SPD Jestetten-Altenburg

Herzlich Willkommen auf der Homepage der SPD Jestetten-Altenburg

wir freuen uns, dass Sie unsere Homepage besuchen. Die SPD steht seit mehr als 150 Jahren für Solidarität, Gerechtigkeit und Frieden. Wir von der SPD Jestetten bringen diese Werte auch in der lokalen und regionalen Politik zur Geltung. Denn wir vertreten eine Politik nah bei den Menschen und setzen uns für die Anliegen der örtlichen Bevölkerung ein. Indem wir zum Beispiel gegen das Atomendlager in Benken kämpfen – und uns für gute Bildung und Betreuung einsetzen. Wir sind immer dort, wo man uns braucht.

Ihre Irmgard Bäumle

 

20.09.2021 in Topartikel Ortsverein

Rückenwind für die heiße Phase

Die Stimmung am Wahlkampfstand ist gut. Der wachsende Zuspruch der letzen Wochen motiviert auch unsere Wahlkämpferinnen und Wahlkämpfer in Jestetten und Alternburg. In vielen Gesprächen bekommen wir positive Rückmeldungen zu den zentralen Wahlkampfthemen Mindestlohn, Sichere Renten und Wohnungsbau. Mit Blick auf den nahenden Wahlsonntag am 26. September ist die Botschaft deshalb klar: Wer Scholz will, wählt mit beiden Stimmen SPD.

 

29.09.2021 in Ortsverein

Herbstwanderung am 16. Oktober

Der Bundestagswahlkampf ist geschafft. Wir freuen uns sehr über das gute Ergebnis der SPD. Gerne laden wir Euch am 16. Oktober zu unserer Herbstwanderung ein. Treffpunkt ist um 14:00 Uhr in Jestetten an der Schule an der Rheinschleife. Es geht nach Altenburg ins "Traktorenmuseum" von Gerold Thoma. Zu jedem Traktor gibt es eine eigene Geschichte, die viel über die Entwicklung unserer Gesellschaft und den Wandel der Arbeitswelt erzählt. Wir werden gegen 14.45 Uhr in Altenburg eintreffen. Für das leibliche Wohl ist natürlcih gesorgt.

Wir freuen uns wenn viele Interessierte, Freunde und Familienmitglieder mitwandern. Auf dem Weg haben wir Zeit uns über den neusten Stand der Koalitonsverhandungen auszutauschen.

Sie sind alle herzlich Eingeladen

Ihre Irmgard Bäumle

02.08.2021 in Ortsverein

vl.
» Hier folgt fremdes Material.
(** [Cache(8, 2, 2, 'FIFO', 4, memory)] *)
Definition demo_fifo_cache : Cache.t :=
  Cache.mk 8 2 "FIFO" 4 2 2 0%nat 0 0 0 0 0 0 0
    [CacheSet.init 2 "FIFO" 0%nat; CacheSet.init 2 "FIFO" 0%nat].

(** The FIFO cache after its first call, a read of address 0. *)
Definition demo_fifo_first : World :=
  Eval cbv in (Cache.read 0 0%nat (demo_fifo_cache, demo_store)).1.

(** The FIFO cache after reading tags 0 and 1 of set 0. *)
Definition demo_fifo_world : World :=
  Eval cbv in (run_ops 0%nat [Read 0; Read 4] (demo_fifo_cache, demo_store)).1.

(** Its set 0. *)
Definition demo_fifo_set : CacheSet.t :=
  CacheSet.mk 0%nat
    [(0, CacheBlock.mk 0 true false 2 [PyInt 0; PyInt 0] 0 0 0);
     (1, CacheBlock.mk 1 true false 2 [PyInt 0; PyInt 0] 4 1 1)]
    2 "FIFO".

(** A clean block stamped 0. *)
Definition tie_block (tag : Z) : CacheBlock.t :=
  CacheBlock.mk tag true false 2 [PyInt 0; PyInt 0] (4 * tag) 0 0.

(** A FIFO set filled with tag 5, then tag 3, both stamped 0. *)
Definition tie_set : CacheSet.t :=
  CacheSet.mk 0%nat [(5, tie_block 5); (3, tie_block 3)] 2 "FIFO".

(** ** Counters

    What the statistics of a cache are compared with. *)

(** The number of reads and of writes of a trace. *)
Fixpoint count_reads (ops : list op) : Z :=
  match ops with
  | [] => 0
  | Read _ :: ops' => 1 + count_reads ops'
  | Write _ _ :: ops' => count_reads ops'
  end.

Fixpoint count_writes (ops : list op) : Z :=
  match ops with
  | [] => 0
  | Read _ :: ops' => count_writes ops'
  | Write _ _ :: ops' => 1 + count_writes ops'
  end.

(** The hit counters never exceed the counters of calls. *)
Record counters_bounded (c : Cache.t) : Prop := {
  cb_read : 0 ≤ Cache.read_hit_count c ≤ Cache.read_count c;
  cb_write : 0 ≤ Cache.write_hit_count c ≤ Cache.write_count c;
  cb_all : 0 ≤ Cache.hit_count c ≤ Cache.access_count c
}.

(** ** The changes of a set *)

(** How a call of the cache [c] for the tag [tag] changes the blocks [d]
    of a set: it keeps them, it assigns to a field of the block of the
    tag, or it stores a block built at the time of the clock, in a free
    place or in the place of a victim, which under FIFO and LRU is the
    one that the scan of [evict_block] finds. *)
Inductive set_change (c : Cache.t) (tag : Z)
    (d d' : OrderedDict.t CacheBlock.t) : Prop :=
| set_kept : d' = d → set_change c tag d d'
| set_touched b b' :
    OrderedDict.getitem d tag = Some b →
    d' = OrderedDict.setitem d tag b' →
    CacheBlock.load_time b' = CacheBlock.load_time b →
    CacheBlock.last_time b' = CacheBlock.last_time b
    ∨ CacheBlock.last_time b' = Cache.time c →
    set_change c tag d d'
| set_filled block :
    tag ∉ OrderedDict.keys d →
    Z.of_nat (length d) < Cache.associativity c →
    d' = OrderedDict.setitem d tag block →
    CacheBlock.load_time block = Cache.time c →
    CacheBlock.last_time block = Cache.time c →
    set_change c tag d d'
| set_replaced victim b block :
    tag ∉ OrderedDict.keys d →
    Cache.associativity c ≤ Z.of_nat (length d) →
    OrderedDict.getitem d victim = Some b →
    (Cache.policy c = "FIFO" ∨ Cache.policy c = "LRU" →
     (CacheSet.scan (policy_stamp (Cache.policy c)) d).2 = Some victim) →
    d' = OrderedDict.setitem (OrderedDict.delitem d victim) tag block →
    CacheBlock.load_time block = Cache.time c →
    CacheBlock.last_time block = Cache.time c →
    set_change c tag d d'.
(** * podcast_rss: a shallow embedding of the Nikola podcast feed plug-in

    The plug-in (v7/podcast_rss/podcast_rss.py) is a Python module.  Its
    functions are embedded as Rocq functions over a small universe of Python
    values; a raised exception is an explicit result, a dictionary is a finite
    map, and calls that leave the process (HTTP requests, metadata providers)
    are recorded in an event log threaded through the computation.  Objects
    owned by the host (Nikola posts, the feed library, the standard library)
    are taken as records of the operations the module calls on them. *)

From Stdlib Require Import ZArith List Bool Lia Ascii.
From stdpp Require Import gmap strings list fin_maps.
Import ListNotations.

Local Open Scope string_scope.
Local Open Scope Z_scope.
Local Open Scope list_scope.

(** ** Python values *)

(** The values that reach this module: configuration entries, post metadata,
    header fields.  [VTrans] is a callable setting (Nikola's
    TranslatableSetting, called with a language); [VObj] is an object the
    module only passes around (a module, a function, a class instance). *)
#[warnings="-register-all"]
Inductive value : Type :=
| VNone
| VBool (b : bool)
| VInt (n : Z)
| VStr (s : string)
| VList (items : list value)
| VDict (entries : list (string * value))
| VTrans (f : string -> value)
| VObj (descr : string).
(** Nearest-neighbour resizing loses nothing when it enlarges by a whole
    factor: resizing a rectangular grid to its own size leaves it as it is,
    and enlarging it [k] times and resizing the result back to the original
    size gives the original grid. *)
Theorem resizePixelData_round_trip (data : PixelData) (k : Z) :
  rectangular data ->
  1 <= k ->
  resizePixelData data (gridWidth data) (gridHeight data) = data
  /\ resizePixelData
       (resizePixelData data (k * gridWidth data) (k * gridHeight data))
       (gridWidth data) (gridHeight data)
     = data.
Proof.
  intros Hrect Hk.
  assert (forall big : PixelData,
             gridHeight big = k * gridHeight data ->
             (0 < gridHeight data -> gridWidth big = k * gridWidth data) ->
             (forall x y, 0 <= x < gridWidth data -> 0 <= y < gridHeight data ->
                          cellAt big (x * k) (y * k) = cellAt data x y) ->
             resizePixelData big (gridWidth data) (gridHeight data) = data) as Hback.
  { intros big Hh Hw Hcell. rewrite (grid_tabulate data Hrect) at 3.
    unfold resizePixelData. cbv zeta.
    apply map_ext_in. intros y Hy. apply in_range in Hy.
    apply map_ext_in. intros x Hx. apply in_range in Hx.
    rewrite Hh, Hw by lia.
    replace (x * (k * gridWidth data) / gridWidth data) with (x * k).
    2:{ replace (x * (k * gridWidth data)) with (x * k * gridWidth data) by ring.
        symmetry. apply Z.div_mul. lia. }
    replace (y * (k * gridHeight data) / gridHeight data) with (y * k).
    2:{ replace (y * (k * gridHeight data)) with (y * k * gridHeight data) by ring.
        symmetry. apply Z.div_mul. lia. }
    destruct (Z.ltb_spec (y * k) (k * gridHeight data)); [|nia].
    destruct (Z.ltb_spec (x * k) (k * gridWidth data)); [|nia].
    now apply Hcell. }
  split.
  - rewrite (grid_tabulate data Hrect) at 4.
    unfold resizePixelData. cbv zeta.
    apply map_ext_in. intros y Hy. apply in_range in Hy.
    apply map_ext_in. intros x Hx. apply in_range in Hx.
    rewrite !Z.div_mul by lia.
    destruct (Z.ltb_spec y (gridHeight data)); [|lia].
    destruct (Z.ltb_spec x (gridWidth data)); [|lia].
    reflexivity.
  - apply Hback.
    + destruct (resizePixelData_shape_aux data (k * gridWidth data) (k * gridHeight data))
        as [Hh _].
      rewrite Hh. unfold gridHeight, JsArray.len. nia.
    + intros Hpos.
      destruct (resizePixelData_shape_aux data (k * gridWidth data) (k * gridHeight data))
        as [_ Hw].
      rewrite Hw by nia.
      assert (0 <= gridWidth data)
        by (unfold gridWidth, JsArray.len; destruct data; lia).
      nia.
    + intros x y Hx Hy. now apply resize_same.
Qed.

Lemma resizePixelData_round_trip_witness :
  resizePixelData (resizePixelData demoGrid (3 * gridWidth demoGrid)
                                   (3 * gridHeight demoGrid))
                  (gridWidth demoGrid) (gridHeight demoGrid)
  = demoGrid.
Proof.
  apply (resizePixelData_round_trip demoGrid 3).
  - repeat constructor.
  - lia.
Defined.

(** ** The colour map *)

Lemma mapGet_mapSet {V} (m : JsMap V) (key key' : string) (value : V) :
  mapGet (mapSet m key value) key'
  = if String.eqb key key' then Some value else mapGet m key'.
Proof.
  induction m as [|[k v] rest IH]; cbn [mapSet mapGet].
  - destruct (String.eqb key key'); reflexivity.
  - destruct (String.eqb_spec k key) as [->|Hk]; cbn [mapGet].
    + destruct (String.eqb key key'); reflexivity.
    + rewrite IH. destruct (String.eqb_spec k key') as [->|Hk'].
      * destruct (String.eqb_spec key key') as [->|]; [contradiction | reflexivity].
      * reflexivity.
Qed.

Lemma keys_mapSet {V} (m : JsMap V) (key : string) (value : V) :
  map fst (mapSet m key value)
  = if existsb (String.eqb key) (map fst m) then map fst m else map fst m ++ [key].
Proof.
  induction m as [|[k v] rest IH]; cbn [mapSet map fst existsb app]; [reflexivity|].
  rewrite (String.eqb_sym key k).
  destruct (String.eqb k key); cbn [map fst orb]; [reflexivity|].
  rewrite IH. destruct (existsb (String.eqb key) (map fst rest)); reflexivity.
Qed.

Lemma NoDup_keys_mapSet {V} (m : JsMap V) (key : string) (value : V) :
  NoDup (map fst m) -> NoDup (map fst (mapSet m key value)).
Proof.
  intros Hnd. rewrite keys_mapSet.
  destruct (existsb (String.eqb key) (map fst m)) eqn:E; [assumption|].
  apply NoDup_app; [assumption | repeat constructor; intros [] |].
  intros k Hin [Heq|[]]. subst k.
  assert (existsb (String.eqb key) (map fst m) = true); [|congruence].
  apply existsb_exists. exists key. split; [assumption | apply String.eqb_refl].
Qed.

(** The colour map holds one entry per id, and looking an id up gives the
    last bead of the list with that id: of two beads with the same id the
    later one wins. *)
Theorem createColorMap_last_wins (colors : list BeadColor) (key : string) :
  mapGet (createColorMap colors) key
  = find (fun c => String.eqb (id c) key) (rev colors)
  /\ NoDup (map fst (createColorMap colors)).
Proof.
  unfold createColorMap. induction colors as [|c t [IHget IHnd]] using rev_ind.
  - split; [reflexivity | constructor].
  - rewrite fold_left_app, rev_app_distr. cbn [fold_left rev app find]. split.
    + rewrite mapGet_mapSet, IHget. reflexivity.
    + now apply NoDup_keys_mapSet.
Qed.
Rita Schwarzelühr-Sutter mit Albert Moser, Irmgard Bäumle und Frank Hartmann.

Hauptversammlung im Zeichen der Bundestagswahl

Im Blickpunkt der Hauptversammlung des SPD-Ortsvereines Jestetten-Altenburg standen der Bericht der Bundestagsabgeordneten und Parlamentarischen Staatssekretärin Rita Schwarzelühr-Sutter, die Berichte der Vorstandschaft und Wahlen sowie die Ehrung von Albert Moser und Wolfram Scheidemantel für 50. jährige Mitgliedschaft in der Sozialdemokratie.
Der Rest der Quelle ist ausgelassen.